* [What to do]: Pull out of the data below the stretch of lines bounded by the one containing "- eapply triple_bind;" and the one containing "eapply triple_bind; [done|apply", both bounds included, unchanged.

* [Available records]:
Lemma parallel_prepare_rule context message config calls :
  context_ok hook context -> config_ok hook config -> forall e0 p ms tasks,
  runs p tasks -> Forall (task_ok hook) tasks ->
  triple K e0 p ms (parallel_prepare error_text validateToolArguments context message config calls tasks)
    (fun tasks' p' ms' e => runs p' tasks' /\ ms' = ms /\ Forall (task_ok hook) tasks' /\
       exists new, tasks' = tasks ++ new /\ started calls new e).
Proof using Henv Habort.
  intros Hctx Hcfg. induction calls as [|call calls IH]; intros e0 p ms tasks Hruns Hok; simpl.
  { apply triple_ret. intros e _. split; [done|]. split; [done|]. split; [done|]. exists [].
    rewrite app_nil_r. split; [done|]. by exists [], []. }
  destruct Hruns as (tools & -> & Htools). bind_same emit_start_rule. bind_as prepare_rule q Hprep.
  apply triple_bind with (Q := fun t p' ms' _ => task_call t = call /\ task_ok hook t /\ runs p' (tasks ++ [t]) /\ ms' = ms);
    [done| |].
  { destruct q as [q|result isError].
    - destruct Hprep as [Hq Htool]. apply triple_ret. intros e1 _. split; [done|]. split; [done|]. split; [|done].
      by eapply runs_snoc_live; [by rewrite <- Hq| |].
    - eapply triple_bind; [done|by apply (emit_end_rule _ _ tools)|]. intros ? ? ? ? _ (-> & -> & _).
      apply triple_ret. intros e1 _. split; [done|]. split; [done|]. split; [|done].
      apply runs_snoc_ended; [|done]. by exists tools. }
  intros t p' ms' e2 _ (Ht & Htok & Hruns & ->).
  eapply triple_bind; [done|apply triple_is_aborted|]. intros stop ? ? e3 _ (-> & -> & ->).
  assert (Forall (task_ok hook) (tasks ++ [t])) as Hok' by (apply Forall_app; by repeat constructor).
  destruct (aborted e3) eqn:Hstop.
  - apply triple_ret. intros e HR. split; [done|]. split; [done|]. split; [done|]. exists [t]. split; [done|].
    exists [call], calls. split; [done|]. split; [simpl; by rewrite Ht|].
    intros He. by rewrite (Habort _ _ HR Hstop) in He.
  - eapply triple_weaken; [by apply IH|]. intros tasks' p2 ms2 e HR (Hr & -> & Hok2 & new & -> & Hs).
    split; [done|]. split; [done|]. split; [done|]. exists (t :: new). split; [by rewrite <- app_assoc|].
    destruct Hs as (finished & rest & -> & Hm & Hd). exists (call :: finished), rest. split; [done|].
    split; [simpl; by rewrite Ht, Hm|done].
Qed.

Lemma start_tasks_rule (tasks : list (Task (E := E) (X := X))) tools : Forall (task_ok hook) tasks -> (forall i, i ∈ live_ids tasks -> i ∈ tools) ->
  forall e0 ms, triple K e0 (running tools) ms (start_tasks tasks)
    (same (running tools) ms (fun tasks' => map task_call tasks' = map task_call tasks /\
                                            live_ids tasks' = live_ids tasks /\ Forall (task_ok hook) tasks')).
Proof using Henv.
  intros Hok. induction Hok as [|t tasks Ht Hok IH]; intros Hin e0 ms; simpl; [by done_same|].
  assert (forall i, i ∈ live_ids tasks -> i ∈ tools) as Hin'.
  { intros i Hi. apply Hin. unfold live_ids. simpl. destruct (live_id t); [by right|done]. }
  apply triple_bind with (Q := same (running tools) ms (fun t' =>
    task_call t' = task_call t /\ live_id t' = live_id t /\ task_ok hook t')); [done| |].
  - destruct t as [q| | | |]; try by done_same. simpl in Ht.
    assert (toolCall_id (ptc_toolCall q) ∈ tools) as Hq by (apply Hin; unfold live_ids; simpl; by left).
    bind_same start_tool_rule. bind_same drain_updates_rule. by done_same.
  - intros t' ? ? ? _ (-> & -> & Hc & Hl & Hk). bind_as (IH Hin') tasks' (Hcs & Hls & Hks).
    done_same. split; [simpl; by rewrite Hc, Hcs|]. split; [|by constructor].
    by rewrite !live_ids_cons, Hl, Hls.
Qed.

* [Task output]:
    - eapply triple_bind; [done|by apply (emit_end_rule _ _ tools)|]. intros ? ? ? ? _ (-> & -> & _).
      apply triple_ret. intros e1 _. split; [done|]. split; [done|]. split; [|done].
      apply runs_snoc_ended; [|done]. by exists tools. }
  intros t p' ms' e2 _ (Ht & Htok & Hruns & ->).
  eapply triple_bind; [done|apply triple_is_aborted|]. intros stop ? ? e3 _ (-> & -> & ->).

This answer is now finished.